(Entries taken from a collection)
Inductive raw :=
| RWord (w : pystr)
| RSym (y : sym)
| RStr (s : pystr).

Inductive lex_mode :=
| InCode (cur : pystr)   (* the word being read, reversed *)
| InStr (acc : pystr)    (* inside a quoted literal *)
| AfterGt.               (* a [>] was read *)

Definition flush (cur : pystr) (out : list raw) : list raw :=
  match cur with
  | [] => out
  | _ => RWord (rev cur) :: out
  end.

Definition symbol_of (ch : pychar) : option sym :=
  if ch =? 40 then Some LPAREN
  else if ch =? 41 then Some RPAREN
  else if ch =? 42 then Some STAR
  else if ch =? 44 then Some COMMA
  else if ch =? 45 then Some MINUS
  else if ch =? 61 then Some EQUALS
  else if ch =? 63 then Some QMARK
  else None.

Definition lex_state : Type := lex_mode * list raw.

(** The characters a word is made of: [[A-Za-z0-9_]] and every character
    above ASCII. *)
Definition word_char (ch : pychar) : bool := ident_char ch || (128 <=? ch).

(** One character.  Words, blanks, single-quoted literals and the few
    symbols the notebook's statements use; any other character puts the
    text outside the modelled fragment ([None]). *)
Definition lex_step (st : lex_state) (ch : pychar) : option lex_state :=
  let '(m, out) := st in
  match m with
  | InStr acc =>
      if ch =? 39 then Some (InCode [], RStr (rev acc) :: out)
      else Some (InStr (ch :: acc), out)
  | AfterGt =>
      if ch =? 61 then Some (InCode [], RSym GE :: out) else None
  | InCode cur =>
      if word_char ch then Some (InCode (ch :: cur), out)
      else if ch =? 32 then Some (InCode [], flush cur out)
      else if ch =? 39 then Some (InStr [], flush cur out)
      else if ch =? 62 then Some (AfterGt, flush cur out)
      else match symbol_of ch with
           | Some y => Some (InCode [], RSym y :: flush cur out)
           | None => None
           end
  end.

Fixpoint lex_run (st : lex_state) (s : pystr) : option lex_state :=
  match s with
  | [] => Some st
  | ch :: s' =>
      match lex_step st ch with
      | Some st' => lex_run st' s'
      | None => None
      end
  end.

Definition lex_end (st : lex_state) : option (list raw) :=
  match st with
  | (InCode cur, out) => Some (rev (flush cur out))
  | _ => None
  end.
(** A risk instance as the constructor leaves it, with a crash point of
    1.0, once it has loaded the policy settings of a table in which the
    policy is on and the other rows are created with their defaults:
    house edge 40 percent, floor 2. *)
Definition policyGame : CrashGame.t :=
  fst (snd (snd (CrashGame.getBetBasedSettings true (Some true) (CrashGame.new, ∅)))).

(** The numeric rows of the settings table after that load. *)
Definition policyRows : gmap string Q :=
  snd (snd (snd (CrashGame.getBetBasedSettings true (Some true) (CrashGame.new, ∅)))).


(** A round started at time 1000, without bets. *)
Definition clockSession : GameSession.t :=
  GameSession.startGame 1000 (GameSession.new "g1" "hash" 50 "salt" "seed" 7).

(** [Math.pow(Math.E, x)] by the Taylor polynomial of degree 20 of the
    exponential, which for [0 <= x <= 2] lies below [e^x] by less than
    [10^-12]. *)
Fixpoint taylorFrom (n : nat) (k : Z) (x : Q) : Q :=
  match n with
  | O => 1
  | S n' => 1 + x / inject_Z k * taylorFrom n' (k + 1) x
  end.

(** The polynomial above, in lowest terms. *)
Definition expTaylor (x : Q) : Q := Qred (taylorFrom 20 1 x).

(** The multiplier of the documented formula: the exponential value
    brought down to the step grid that starts at 1, fine up to 10x and
    coarse above. *)
Definition documentedMultiplier (raw : Q) : Q :=
  let step := if Num.Qltb 10 raw then 51 # 100 else 11 # 1000 in
  1 + Num.Math_floor ((raw - 1) / step) * step.

(** Ticks every 100 ms during the first five seconds of a round started
    at time 1000. *)
Definition fiveSeconds : list Z :=
  map (fun k => (1000 + 100 * Z.of_nat k)%Z) (seq 1 50).


(** The server seed of the documented scenario, SHA-256 of "seed0". *)
Definition scenarioSeed : string :=
  "28554ffdaccebd7ecb9f313a72e272e27fe3f2c7b1d15b1c6a7df5a361769dd8".

(** The risk instance with the default settings: no emergency, crash
    points capped at 3.0. *)
Definition defaultGame : CrashGame.t :=
  CrashGame.mkCrashGame 1 1000 0 false 3 true 0 false 60 1 80 10 0.

(** The values of one random byte. *)
Definition allBytes : list Z := map Z.of_nat (seq 0 256).

(** The scripted outcomes not yet consumed. *)
Definition pending (w : World) : nat := length (outcomes w).

(** Whether the queue holds a point that is not consumed. *)
Definition hasUnused (q : list FuturePoint) : bool :=
  existsb (fun p => negb (isUsed p)) q.

(** Calls of [advanceToNextRound] by itself so far, plus the outcomes
    still to come. *)
Definition spent (w : World) : nat := (selfInvocations w + pending w)%nat.

(** What a finished run of [advanceToNextRound] from [w] owes: every
    call of the function by itself is paid by a scripted outcome it has
    consumed, but for at most one call, made for an empty queue. *)
Definition settled (w : World) (res : option (Res * World)) : Prop :=
  exists r w',
    res = Some (r, w')
    /\ (pending w' <= pending w)%nat
    /\ (selfInvocations w <= selfInvocations w')%nat
    /\ (spent w' <= spent w + 1)%nat
    /\ (hasUnused (futureCrashPoint w) = true -> (spent w' <= spent w)%nat)
    /\ (r = Thrown -> (spent w' + 1 <= spent w)%nat).

(** A script in which, [n] times over, [getEmergencySettings] succeeds
    and the query for the next point fails. *)
Fixpoint flakyScript (n : nat) : list bool :=
  match n with
  | O => []
  | S n' => true :: false :: flakyScript n'
  end.

(** A fresh instance over empty tables, with the given script. *)
Definition emptyWorld (script : list bool) : World :=
  mkWorld CrashGame.new [] [] None script 0 0.

(** The surroundings of the documented scenario. *)
Definition sampleEnv : Env := mkEnv (1 # 4) "abc" "def" "seed0" (fun _ => 128%Z).

(** The part of a session that bets do not touch. *)
Definition clockOf (s : GameSession.t) : option Z * option Z * Q :=
  (GameSession.gameStartTime s, GameSession.gameEndTime s,
   GameSession.currentMultiplier s).

(** What one call can do to an entry of a ledger: an entry it leaves
    was there before or was written by this call, and an entry that was
    cashed out before is still there. *)
Definition ledgerStep (s s' : GameSession.t) : Prop :=
  forall (tr : GameSession.Track) (w : string) (b : GameSession.Bet),
    (GameSession.ledger tr s' !! w = Some b ->
     GameSession.ledger tr s !! w = Some b
     \/ GameSession.cashoutAt b = None
     \/ GameSession.cashoutAt b = Some (GameSession.currentMultiplier s))
    /\ (GameSession.ledger tr s !! w = Some b ->
        is_Some (GameSession.cashoutAt b) ->
        GameSession.ledger tr s' !! w = Some b).
Lemma joinRoom_active token rm st publication vts :
  videoTracks (heap st (localParticipant rm)) = publication :: vts ->
  let st' := joinRoom isMobile token (inr rm) st in
  activeParticipant st' = Some (speaker_or_local rm)
  /\ room st' = rm
  /\ isActiveParticipantPinned st' = isActiveParticipantPinned st
  /\ listening OnDominantSpeakerChanged st'.
Proof.
  intro Hv. cbn zeta. rewrite (joinRoom_exec token rm st Hv).
  set (st0 := before_selection token rm publication st).
  assert (Hroom : room st0 = rm) by (apply before_selection_keeps; auto with js).
  assert (Hpin : isActiveParticipantPinned st0 = isActiveParticipantPinned st)
    by (apply before_selection_keeps; auto with js).
  repeat split.
  - cbn [activeParticipant set_joinPromise].
    rewrite exec_keeps by (apply after_selection_keeps; auto with js).
    rewrite setCurrentActiveParticipant_active, Hroom. reflexivity.
  - cbn [room set_joinPromise].
    rewrite exec_keeps by (apply after_selection_keeps; auto with js).
    rewrite exec_keeps by (apply setCurrentActiveParticipant_keeps; auto with js).
    exact Hroom.
  - cbn [isActiveParticipantPinned set_joinPromise].
    rewrite exec_keeps by (apply after_selection_keeps; auto with js).
    rewrite exec_keeps by (apply setCurrentActiveParticipant_keeps; auto with js).
    exact Hpin.
  - unfold listening. cbn [listeners set_joinPromise].
    unfold after_selection. rewrite exec_modify.
    assert (Hrest : forall c : M unit,
               preserves (listening OnDominantSpeakerChanged) c ->
               forall s, listening OnDominantSpeakerChanged s ->
                         listening OnDominantSpeakerChanged (exec c s))
      by (intros c Hc s Hs; apply Hc, Hs).
    apply Hrest; [|apply register_listening_new].
    assert (Hr : forall l', preserves (listening OnDominantSpeakerChanged)
                              (modify (register l'))).
    { intro l'. apply preserves_modify. intro. apply register_listening. }
    assert (Hpg : forall g, preserves (listening OnDominantSpeakerChanged)
                              (modify (on_page g))).
    { intro g. apply preserves_modify. intros s Hs. exact Hs. }
    repeat first [ apply Hr | apply Hpg | apply setupNetworkQualityUpdates_listening
                 | apply preserves_ret
                 | apply preserves_bind; [ | intro ]
                 | match goal with |- preserves _ (if ?b then _ else _) => destruct b end ].
Qed.

End Join.

(* ================================================================== *)
(** * Properties of the room view *)

(* ------------------------------------------------------------------ *)
(** ** The dominant-speaker rule *)

Lemma trace_dominant_unpinned isMobile loc ds : forall st,
  isActiveParticipantPinned st = false ->
  listening OnDominantSpeakerChanged st ->
  localParticipant (room st) = loc ->
  map activeParticipant (trace isMobile (map EvDominantSpeakerChanged ds) st)
  = map (selected loc) ds.
Proof.
  induction ds as [|d ds IH]; intros st Hpin Hl Hloc; [reflexivity|].
  cbn [map trace].
  destruct (step_dominantSpeakerChanged_unpinned isMobile d st Hpin Hl)
    as (Ha & Hpin' & Hl' & Hd & Hloc').
  f_equal.
  - rewrite Ha. unfold speaker_or_local, selected.
    rewrite Hd, Hloc', Hloc. reflexivity.
  - apply IH; [exact Hpin' | exact Hl' | congruence].
Qed.

(** C1. While nobody is pinned, the active participant is the room's
    dominant speaker when there is one and the local participant
    otherwise.  [joinRoom] selects it that way once it has read the local
    video publication, and installs the listener; with the listener
    installed and the flag down, the same holds after every
    [dominantSpeakerChanged] notification of any sequence. *)
Theorem C1_unpinned_active_is_dominant_speaker_or_local :
  forall isMobile,
    (forall token rm st0,
        videoTracks (heap st0 (localParticipant rm)) <> [] ->
        let st1 := joinRoom isMobile token (inr rm) st0 in
        activeParticipant st1 = selected (localParticipant rm) (dominantSpeaker rm)
        /\ room st1 = rm
        /\ isActiveParticipantPinned st1 = isActiveParticipantPinned st0
        /\ listening OnDominantSpeakerChanged st1)
    /\ (forall st ds,
          isActiveParticipantPinned st = false ->
          listening OnDominantSpeakerChanged st ->
          map activeParticipant (trace isMobile (map EvDominantSpeakerChanged ds) st)
          = map (selected (localParticipant (room st))) ds).
Proof.
  intro isMobile. split.
  - intros token rm st0 Hv. cbn zeta.
    destruct (videoTracks (heap st0 (localParticipant rm)))
      as [|publication vts] eqn:Hvt; [congruence|].
    exact (@joinRoom_active isMobile token rm st0 publication vts Hvt).
  - intros st ds Hpin Hl. apply trace_dominant_unpinned; auto.
Qed.

Lemma C1_witness :
  videoTracks (heap (initial people) (localParticipant (room_of [1; 2]))) <> []
  /\ isActiveParticipantPinned trio = false
  /\ listening OnDominantSpeakerChanged trio
  /\ activeParticipant trio = Some 0
  /\ map activeParticipant
       (trace false (map EvDominantSpeakerChanged [Some 1; None; Some 2]) trio)
     = [Some 1; Some 0; Some 2].
Proof.
  assert (Hv : videoTracks (heap (initial people) (localParticipant (room_of [1; 2])))
               <> []) by discriminate.
  destruct (C1_unpinned_active_is_dominant_speaker_or_local false) as [Hjoin Hseq].
  destruct (Hjoin "token" (room_of [1; 2]) (initial people) Hv)
    as (Ha & _ & Hp & Hl).
  split; [exact Hv|]. split; [exact Hp|]. split; [exact Hl|].
  split; [exact Ha|].
  exact (Hseq trio [Some 1; None; Some 2] Hp Hl).
Defined.

(* ------------------------------------------------------------------ *)
(** ** Priority requests and the click listener *)

Lemma setVideoPriority_calls p priority st :
  calls (exec (setVideoPriority (Some p) priority) st)
  = calls st ++ priority_requests (heap st p) priority.
Proof.
  unfold setVideoPriority, priority_requests, priority_tracks.
  rewrite exec_gets.
  generalize (videoTracks (heap st p)) as pubs. intro pubs. revert st.
  induction pubs as [|publication pubs IH]; intro st; cbn [forEach flat_map map].
  - symmetry. apply app_nil_r.
  - destruct (track publication) as [trk|].
    + destruct (has_setPriority trk).
      * rewrite exec_modify, IH. unfold log. cbn [calls set_calls app map].
        rewrite <- app_assoc. reflexivity.
      * rewrite exec_safe by apply safe_ret. apply IH.
    + rewrite exec_safe by apply safe_ret. apply IH.
Qed.

Lemma container_click_unpin p st :
  activeParticipant st = Some p ->
  isActiveParticipantPinned st = true ->
  result (container_click p) st = Ok tt
  /\ exec (container_click p) st
     = exec setCurrentActiveParticipant
         (set_isActiveParticipantPinned false
            (exec (setVideoPriority (Some p) None) st)).
Proof.
  intros Ha Hp. unfold container_click.
  rewrite !result_gets, !exec_gets. rewrite Ha, Hp.
  cbn [ref_is]. rewrite Nat.eqb_refl. cbn [andb].
  rewrite result_safe, exec_safe by auto with js.
  rewrite result_modify, exec_modify.
  split; [|reflexivity].
  apply (safe_unit _ setCurrentActiveParticipant_safe).
Qed.

Lemma reset_previous_safe st :
  (isActiveParticipantPinned st = true -> activeParticipant st <> None) ->
  safe (reset_previous st).
Proof.
  intro H. unfold reset_previous.
  destruct (isActiveParticipantPinned st); [|apply safe_ret].
  destruct (activeParticipant st) as [a|]; [auto with js|].
  exfalso. apply H; reflexivity.
Qed.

DIRECTIONS: Quote the data above from the line containing "st p) priority." to the line containing "set_calls app map].", inclusive, and stop.

RESPONSE BOX:
  = calls st ++ priority_requests (heap st p) priority.
Proof.
  unfold setVideoPriority, priority_requests, priority_tracks.
  rewrite exec_gets.
  generalize (videoTracks (heap st p)) as pubs. intro pubs. revert st.
  induction pubs as [|publication pubs IH]; intro st; cbn [forEach flat_map map].
  - symmetry. apply app_nil_r.
  - destruct (track publication) as [trk|].
    + destruct (has_setPriority trk).
      * rewrite exec_modify, IH. unfold log. cbn [calls set_calls app map].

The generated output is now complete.